» About this exercise:
In the records that follow, the lines from the one containing "bool_false (b_len x + n <? b_len x)." to the one containing "rewrite (with_base_same w", inclusive, are to be given again exactly.

Records to process: Begin

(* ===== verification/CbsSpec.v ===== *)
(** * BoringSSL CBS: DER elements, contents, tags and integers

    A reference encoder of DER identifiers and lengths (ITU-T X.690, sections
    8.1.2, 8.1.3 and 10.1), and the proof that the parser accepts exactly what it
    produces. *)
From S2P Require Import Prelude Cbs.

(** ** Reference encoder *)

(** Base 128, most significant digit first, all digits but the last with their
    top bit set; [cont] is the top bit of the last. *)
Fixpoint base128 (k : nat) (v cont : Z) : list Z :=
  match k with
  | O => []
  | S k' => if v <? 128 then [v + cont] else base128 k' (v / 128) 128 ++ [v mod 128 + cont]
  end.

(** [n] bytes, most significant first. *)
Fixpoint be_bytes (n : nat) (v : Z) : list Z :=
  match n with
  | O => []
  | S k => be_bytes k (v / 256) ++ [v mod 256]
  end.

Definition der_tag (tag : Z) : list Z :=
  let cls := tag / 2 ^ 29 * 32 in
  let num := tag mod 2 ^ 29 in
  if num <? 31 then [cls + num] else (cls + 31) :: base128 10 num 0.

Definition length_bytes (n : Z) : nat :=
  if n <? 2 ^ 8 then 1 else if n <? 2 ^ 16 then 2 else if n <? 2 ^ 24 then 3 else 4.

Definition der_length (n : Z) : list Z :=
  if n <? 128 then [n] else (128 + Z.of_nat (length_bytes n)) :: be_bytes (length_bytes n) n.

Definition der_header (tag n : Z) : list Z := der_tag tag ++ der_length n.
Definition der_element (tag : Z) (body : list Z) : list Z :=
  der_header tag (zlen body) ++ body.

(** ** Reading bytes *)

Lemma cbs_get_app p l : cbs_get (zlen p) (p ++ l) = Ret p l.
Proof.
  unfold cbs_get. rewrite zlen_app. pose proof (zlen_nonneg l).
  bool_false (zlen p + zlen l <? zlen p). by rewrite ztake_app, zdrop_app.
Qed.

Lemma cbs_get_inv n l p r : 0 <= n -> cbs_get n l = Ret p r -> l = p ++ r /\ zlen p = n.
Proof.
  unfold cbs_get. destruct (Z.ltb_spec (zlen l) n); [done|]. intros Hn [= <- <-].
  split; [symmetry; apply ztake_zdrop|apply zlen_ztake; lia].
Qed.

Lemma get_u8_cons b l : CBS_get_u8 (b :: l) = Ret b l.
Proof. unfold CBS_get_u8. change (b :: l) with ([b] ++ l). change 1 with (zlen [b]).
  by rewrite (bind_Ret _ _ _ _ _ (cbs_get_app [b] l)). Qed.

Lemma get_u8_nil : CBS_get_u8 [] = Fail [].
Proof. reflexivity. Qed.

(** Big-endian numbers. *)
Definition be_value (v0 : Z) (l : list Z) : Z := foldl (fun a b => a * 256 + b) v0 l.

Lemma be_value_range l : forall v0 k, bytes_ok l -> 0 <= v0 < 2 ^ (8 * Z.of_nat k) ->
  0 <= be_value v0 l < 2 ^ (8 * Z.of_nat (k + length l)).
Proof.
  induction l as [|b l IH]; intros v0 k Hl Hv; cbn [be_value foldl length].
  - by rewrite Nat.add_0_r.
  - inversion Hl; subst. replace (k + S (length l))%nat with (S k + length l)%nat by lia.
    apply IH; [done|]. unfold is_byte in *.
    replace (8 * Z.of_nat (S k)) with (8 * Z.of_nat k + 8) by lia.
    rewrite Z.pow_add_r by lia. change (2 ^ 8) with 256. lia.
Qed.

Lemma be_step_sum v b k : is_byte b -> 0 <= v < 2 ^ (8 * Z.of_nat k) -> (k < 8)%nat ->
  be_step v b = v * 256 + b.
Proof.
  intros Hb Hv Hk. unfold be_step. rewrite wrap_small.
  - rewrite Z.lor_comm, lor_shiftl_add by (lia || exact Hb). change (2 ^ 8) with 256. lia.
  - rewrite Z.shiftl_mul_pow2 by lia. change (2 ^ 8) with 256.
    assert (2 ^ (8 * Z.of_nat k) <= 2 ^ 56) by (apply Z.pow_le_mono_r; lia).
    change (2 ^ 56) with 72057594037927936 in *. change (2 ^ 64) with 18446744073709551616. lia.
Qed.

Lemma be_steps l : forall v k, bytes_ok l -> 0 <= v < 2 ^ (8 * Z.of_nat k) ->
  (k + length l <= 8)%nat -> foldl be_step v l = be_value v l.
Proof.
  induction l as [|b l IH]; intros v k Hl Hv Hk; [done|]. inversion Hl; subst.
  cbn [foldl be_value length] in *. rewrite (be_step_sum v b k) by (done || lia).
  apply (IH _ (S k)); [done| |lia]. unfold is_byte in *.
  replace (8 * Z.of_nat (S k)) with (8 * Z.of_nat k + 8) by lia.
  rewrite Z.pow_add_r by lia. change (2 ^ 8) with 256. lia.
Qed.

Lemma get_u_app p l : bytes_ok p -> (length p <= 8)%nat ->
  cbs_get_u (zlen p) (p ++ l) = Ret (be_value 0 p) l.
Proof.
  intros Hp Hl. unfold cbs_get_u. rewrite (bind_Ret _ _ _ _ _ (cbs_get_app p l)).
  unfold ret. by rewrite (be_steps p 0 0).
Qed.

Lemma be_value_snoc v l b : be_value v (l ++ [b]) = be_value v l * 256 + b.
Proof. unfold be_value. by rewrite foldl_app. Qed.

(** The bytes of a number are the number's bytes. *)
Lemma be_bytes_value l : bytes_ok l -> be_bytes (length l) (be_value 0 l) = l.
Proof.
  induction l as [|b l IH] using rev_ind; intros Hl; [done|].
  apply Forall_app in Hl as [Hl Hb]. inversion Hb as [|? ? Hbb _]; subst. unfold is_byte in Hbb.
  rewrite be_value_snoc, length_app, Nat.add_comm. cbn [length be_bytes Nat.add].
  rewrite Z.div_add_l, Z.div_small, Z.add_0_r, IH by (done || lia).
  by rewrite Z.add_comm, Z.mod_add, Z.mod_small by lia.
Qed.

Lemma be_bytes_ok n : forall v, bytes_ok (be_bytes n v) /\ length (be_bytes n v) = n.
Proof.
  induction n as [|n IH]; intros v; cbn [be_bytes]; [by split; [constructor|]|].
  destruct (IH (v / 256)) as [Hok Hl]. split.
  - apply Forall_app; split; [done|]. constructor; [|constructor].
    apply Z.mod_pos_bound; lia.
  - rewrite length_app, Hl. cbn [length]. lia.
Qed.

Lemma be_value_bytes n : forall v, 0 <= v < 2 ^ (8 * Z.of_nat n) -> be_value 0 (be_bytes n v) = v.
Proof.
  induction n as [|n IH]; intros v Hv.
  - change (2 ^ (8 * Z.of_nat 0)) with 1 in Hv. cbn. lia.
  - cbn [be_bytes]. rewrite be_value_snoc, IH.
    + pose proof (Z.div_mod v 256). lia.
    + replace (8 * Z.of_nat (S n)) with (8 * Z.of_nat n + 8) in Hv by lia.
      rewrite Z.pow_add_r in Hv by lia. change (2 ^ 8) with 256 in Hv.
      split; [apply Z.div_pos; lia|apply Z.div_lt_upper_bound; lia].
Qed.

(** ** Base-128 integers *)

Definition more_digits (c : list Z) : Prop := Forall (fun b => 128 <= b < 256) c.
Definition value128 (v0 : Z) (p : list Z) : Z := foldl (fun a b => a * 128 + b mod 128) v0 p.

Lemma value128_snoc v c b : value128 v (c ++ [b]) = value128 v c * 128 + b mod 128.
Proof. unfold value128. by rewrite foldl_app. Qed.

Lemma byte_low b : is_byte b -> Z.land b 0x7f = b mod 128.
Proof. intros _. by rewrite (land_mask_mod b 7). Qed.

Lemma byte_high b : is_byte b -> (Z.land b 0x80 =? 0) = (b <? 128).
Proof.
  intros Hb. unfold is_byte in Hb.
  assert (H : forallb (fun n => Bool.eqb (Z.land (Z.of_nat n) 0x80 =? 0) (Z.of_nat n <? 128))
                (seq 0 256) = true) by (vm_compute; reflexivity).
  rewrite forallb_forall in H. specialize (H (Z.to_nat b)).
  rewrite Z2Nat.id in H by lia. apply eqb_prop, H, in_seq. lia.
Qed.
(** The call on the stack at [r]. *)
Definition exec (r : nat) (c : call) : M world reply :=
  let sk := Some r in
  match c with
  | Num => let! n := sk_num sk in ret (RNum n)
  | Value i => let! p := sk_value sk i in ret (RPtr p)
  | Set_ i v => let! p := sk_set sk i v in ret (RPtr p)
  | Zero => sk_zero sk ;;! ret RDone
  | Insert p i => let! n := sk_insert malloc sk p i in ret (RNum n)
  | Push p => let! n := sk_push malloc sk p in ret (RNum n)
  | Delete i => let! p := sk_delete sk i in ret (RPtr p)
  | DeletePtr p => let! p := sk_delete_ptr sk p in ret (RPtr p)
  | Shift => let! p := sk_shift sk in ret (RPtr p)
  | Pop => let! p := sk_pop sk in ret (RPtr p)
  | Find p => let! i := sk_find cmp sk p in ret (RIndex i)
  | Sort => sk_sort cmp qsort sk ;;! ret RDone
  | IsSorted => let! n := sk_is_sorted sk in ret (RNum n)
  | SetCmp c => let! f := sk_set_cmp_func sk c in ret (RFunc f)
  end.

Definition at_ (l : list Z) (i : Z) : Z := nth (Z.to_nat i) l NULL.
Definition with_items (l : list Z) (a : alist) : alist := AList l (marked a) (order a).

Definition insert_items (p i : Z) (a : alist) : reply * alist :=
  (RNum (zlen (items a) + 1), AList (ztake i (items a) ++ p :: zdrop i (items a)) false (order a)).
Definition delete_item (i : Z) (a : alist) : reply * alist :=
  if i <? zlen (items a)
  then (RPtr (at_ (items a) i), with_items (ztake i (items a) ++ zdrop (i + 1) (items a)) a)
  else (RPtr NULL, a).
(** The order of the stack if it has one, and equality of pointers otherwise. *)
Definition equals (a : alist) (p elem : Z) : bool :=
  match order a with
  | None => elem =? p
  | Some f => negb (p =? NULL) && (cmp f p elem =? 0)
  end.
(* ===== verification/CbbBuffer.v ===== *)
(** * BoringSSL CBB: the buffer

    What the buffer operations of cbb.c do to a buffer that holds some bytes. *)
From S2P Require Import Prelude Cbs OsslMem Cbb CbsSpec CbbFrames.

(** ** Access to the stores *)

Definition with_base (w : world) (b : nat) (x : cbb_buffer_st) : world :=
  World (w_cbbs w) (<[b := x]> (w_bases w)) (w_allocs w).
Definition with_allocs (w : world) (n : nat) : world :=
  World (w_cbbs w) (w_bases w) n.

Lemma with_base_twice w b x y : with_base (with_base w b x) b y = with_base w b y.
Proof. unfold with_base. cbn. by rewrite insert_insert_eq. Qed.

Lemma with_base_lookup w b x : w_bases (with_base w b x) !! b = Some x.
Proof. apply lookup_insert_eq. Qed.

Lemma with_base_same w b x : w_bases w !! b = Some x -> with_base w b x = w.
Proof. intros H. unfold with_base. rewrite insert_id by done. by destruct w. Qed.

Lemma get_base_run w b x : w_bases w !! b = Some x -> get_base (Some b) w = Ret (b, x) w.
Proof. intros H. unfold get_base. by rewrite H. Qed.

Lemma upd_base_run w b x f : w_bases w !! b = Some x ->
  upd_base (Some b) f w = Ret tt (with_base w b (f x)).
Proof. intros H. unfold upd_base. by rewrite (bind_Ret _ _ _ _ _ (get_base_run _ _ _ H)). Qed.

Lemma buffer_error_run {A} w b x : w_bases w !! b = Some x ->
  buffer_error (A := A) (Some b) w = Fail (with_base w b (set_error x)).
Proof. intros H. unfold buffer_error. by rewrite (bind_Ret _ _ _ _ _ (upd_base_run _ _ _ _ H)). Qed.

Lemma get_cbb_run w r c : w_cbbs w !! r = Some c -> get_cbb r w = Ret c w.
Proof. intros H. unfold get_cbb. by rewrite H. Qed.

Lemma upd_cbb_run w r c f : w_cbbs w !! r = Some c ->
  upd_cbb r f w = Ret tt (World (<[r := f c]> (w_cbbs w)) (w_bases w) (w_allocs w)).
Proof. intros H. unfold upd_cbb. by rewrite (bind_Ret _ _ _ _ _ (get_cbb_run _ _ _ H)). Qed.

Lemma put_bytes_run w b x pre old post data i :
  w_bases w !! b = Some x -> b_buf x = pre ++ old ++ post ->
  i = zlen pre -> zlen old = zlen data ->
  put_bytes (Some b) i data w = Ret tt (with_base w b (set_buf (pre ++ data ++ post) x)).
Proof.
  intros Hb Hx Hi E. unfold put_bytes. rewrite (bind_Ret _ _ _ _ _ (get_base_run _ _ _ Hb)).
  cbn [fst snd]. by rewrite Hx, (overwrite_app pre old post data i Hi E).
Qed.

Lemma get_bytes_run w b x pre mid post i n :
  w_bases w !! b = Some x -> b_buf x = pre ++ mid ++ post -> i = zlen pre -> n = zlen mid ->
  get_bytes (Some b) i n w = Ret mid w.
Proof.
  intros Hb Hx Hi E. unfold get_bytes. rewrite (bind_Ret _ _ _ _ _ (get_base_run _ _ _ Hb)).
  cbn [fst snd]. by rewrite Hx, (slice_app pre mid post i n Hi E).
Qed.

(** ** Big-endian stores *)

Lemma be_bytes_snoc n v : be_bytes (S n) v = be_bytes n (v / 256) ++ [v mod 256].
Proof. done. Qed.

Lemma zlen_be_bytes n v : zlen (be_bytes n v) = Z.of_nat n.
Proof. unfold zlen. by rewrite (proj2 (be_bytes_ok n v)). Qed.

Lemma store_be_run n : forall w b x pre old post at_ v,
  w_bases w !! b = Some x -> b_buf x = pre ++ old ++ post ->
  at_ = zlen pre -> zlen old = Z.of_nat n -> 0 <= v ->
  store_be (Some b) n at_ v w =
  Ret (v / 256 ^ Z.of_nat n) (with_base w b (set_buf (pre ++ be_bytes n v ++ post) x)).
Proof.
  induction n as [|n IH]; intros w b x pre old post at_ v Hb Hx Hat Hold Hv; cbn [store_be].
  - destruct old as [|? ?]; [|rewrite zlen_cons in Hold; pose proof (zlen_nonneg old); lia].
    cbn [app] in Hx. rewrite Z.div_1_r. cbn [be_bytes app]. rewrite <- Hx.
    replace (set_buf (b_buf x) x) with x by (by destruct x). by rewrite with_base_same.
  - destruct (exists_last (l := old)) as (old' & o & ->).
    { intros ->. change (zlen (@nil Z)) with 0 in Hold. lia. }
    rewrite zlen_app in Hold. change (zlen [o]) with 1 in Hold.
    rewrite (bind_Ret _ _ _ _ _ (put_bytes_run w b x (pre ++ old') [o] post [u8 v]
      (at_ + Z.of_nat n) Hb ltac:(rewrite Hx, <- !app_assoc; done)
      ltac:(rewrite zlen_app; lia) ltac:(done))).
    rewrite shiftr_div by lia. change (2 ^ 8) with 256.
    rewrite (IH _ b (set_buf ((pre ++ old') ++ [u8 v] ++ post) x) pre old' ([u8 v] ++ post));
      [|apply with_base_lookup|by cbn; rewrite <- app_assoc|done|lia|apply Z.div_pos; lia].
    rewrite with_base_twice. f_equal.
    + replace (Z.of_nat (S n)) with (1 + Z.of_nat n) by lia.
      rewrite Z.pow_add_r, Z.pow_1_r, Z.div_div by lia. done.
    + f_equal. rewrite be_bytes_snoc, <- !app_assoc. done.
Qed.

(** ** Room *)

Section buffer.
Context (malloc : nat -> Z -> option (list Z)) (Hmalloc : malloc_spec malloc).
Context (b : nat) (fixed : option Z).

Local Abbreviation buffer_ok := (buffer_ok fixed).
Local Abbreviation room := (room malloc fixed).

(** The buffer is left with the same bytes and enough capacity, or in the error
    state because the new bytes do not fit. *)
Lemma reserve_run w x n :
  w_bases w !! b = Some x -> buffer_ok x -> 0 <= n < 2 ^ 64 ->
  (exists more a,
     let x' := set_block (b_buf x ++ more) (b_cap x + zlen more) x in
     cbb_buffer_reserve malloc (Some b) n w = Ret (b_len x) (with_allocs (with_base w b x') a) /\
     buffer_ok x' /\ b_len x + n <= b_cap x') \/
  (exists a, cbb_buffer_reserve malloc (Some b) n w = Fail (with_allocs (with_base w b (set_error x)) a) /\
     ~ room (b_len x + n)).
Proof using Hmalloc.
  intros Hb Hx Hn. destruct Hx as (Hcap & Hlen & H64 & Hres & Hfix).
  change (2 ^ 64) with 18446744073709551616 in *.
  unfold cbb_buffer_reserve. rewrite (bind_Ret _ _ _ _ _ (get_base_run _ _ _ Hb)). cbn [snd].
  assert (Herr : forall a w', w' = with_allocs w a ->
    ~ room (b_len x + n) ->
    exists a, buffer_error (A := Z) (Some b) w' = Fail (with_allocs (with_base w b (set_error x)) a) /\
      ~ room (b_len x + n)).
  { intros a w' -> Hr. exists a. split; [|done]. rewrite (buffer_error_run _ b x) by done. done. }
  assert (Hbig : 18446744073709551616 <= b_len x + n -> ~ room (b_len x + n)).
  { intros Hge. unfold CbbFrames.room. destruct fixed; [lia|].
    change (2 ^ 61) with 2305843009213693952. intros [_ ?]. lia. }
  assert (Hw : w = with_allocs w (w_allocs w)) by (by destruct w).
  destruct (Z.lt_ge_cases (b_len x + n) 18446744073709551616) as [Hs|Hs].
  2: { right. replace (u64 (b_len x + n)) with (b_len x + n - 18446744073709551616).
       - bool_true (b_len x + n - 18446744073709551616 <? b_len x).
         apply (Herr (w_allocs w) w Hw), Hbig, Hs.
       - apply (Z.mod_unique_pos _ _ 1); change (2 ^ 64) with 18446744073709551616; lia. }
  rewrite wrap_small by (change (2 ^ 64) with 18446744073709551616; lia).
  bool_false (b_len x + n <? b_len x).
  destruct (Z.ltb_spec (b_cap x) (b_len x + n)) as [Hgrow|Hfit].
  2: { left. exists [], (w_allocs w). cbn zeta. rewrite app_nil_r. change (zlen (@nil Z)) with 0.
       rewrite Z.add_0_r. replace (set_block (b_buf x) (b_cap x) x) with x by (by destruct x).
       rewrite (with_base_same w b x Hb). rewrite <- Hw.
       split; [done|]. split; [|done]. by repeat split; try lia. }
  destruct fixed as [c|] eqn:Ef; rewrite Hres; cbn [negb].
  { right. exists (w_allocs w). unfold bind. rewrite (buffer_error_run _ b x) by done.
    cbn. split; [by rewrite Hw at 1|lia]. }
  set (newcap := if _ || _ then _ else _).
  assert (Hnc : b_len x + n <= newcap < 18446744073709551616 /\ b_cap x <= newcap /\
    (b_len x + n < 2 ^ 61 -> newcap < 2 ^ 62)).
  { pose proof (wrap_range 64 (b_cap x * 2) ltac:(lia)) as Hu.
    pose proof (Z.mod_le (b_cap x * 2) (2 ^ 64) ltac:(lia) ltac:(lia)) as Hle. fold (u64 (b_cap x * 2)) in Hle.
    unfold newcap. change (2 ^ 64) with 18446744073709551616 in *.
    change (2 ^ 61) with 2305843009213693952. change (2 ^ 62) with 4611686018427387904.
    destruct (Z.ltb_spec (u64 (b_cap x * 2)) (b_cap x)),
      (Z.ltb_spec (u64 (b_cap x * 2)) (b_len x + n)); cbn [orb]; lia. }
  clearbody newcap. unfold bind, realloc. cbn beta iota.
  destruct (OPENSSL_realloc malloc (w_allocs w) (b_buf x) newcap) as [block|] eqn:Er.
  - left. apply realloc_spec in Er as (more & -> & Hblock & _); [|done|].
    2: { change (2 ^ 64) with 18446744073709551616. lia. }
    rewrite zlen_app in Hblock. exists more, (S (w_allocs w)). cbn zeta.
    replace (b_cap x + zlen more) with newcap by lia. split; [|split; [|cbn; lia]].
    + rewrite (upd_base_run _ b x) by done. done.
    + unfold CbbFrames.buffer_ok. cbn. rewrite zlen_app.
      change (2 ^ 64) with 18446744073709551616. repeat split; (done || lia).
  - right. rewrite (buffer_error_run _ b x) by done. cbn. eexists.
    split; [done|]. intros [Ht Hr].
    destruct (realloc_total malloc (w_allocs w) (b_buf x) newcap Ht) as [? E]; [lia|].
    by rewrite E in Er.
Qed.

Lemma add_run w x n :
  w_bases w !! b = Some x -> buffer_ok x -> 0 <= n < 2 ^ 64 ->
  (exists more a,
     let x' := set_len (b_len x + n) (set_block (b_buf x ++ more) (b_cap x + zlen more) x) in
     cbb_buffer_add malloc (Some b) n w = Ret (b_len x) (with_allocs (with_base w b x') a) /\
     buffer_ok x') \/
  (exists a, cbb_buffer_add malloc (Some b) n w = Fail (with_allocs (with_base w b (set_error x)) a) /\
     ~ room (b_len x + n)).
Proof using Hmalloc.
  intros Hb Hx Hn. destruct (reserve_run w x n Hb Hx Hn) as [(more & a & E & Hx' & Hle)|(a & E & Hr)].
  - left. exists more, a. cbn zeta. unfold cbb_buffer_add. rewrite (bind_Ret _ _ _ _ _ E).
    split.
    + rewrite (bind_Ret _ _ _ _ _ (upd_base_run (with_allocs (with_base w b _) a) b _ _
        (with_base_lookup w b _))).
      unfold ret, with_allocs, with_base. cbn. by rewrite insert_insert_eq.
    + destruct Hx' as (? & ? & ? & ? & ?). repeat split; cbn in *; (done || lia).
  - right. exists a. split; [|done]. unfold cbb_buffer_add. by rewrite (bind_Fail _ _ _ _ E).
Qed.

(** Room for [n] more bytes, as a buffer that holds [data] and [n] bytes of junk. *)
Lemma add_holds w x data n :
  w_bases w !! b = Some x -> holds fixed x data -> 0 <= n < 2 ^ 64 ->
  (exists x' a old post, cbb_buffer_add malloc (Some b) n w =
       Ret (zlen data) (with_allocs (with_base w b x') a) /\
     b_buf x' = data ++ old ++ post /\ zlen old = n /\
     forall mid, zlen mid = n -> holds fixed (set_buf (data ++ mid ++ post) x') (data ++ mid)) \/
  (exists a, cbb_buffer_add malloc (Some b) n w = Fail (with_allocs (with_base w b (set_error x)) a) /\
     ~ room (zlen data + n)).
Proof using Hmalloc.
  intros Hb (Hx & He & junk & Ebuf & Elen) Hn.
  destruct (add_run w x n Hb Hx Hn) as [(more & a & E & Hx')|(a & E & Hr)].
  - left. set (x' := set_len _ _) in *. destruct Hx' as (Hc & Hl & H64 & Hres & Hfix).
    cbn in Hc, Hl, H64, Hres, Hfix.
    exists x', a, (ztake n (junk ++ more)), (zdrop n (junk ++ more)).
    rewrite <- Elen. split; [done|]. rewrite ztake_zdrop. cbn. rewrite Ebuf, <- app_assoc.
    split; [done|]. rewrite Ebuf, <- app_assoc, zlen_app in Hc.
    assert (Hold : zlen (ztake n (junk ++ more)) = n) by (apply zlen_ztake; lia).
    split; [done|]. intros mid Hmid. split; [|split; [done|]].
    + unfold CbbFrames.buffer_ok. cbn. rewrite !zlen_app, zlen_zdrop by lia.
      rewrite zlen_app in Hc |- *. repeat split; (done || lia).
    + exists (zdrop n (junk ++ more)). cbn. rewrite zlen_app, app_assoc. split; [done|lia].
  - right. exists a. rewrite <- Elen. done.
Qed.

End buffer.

Records to process: End

» Written response:
  bool_false (b_len x + n <? b_len x).
  destruct (Z.ltb_spec (b_cap x) (b_len x + n)) as [Hgrow|Hfit].
  2: { left. exists [], (w_allocs w). cbn zeta. rewrite app_nil_r. change (zlen (@nil Z)) with 0.
       rewrite Z.add_0_r. replace (set_block (b_buf x) (b_cap x) x) with x by (by destruct x).
       rewrite (with_base_same w b x Hb). rewrite <- Hw.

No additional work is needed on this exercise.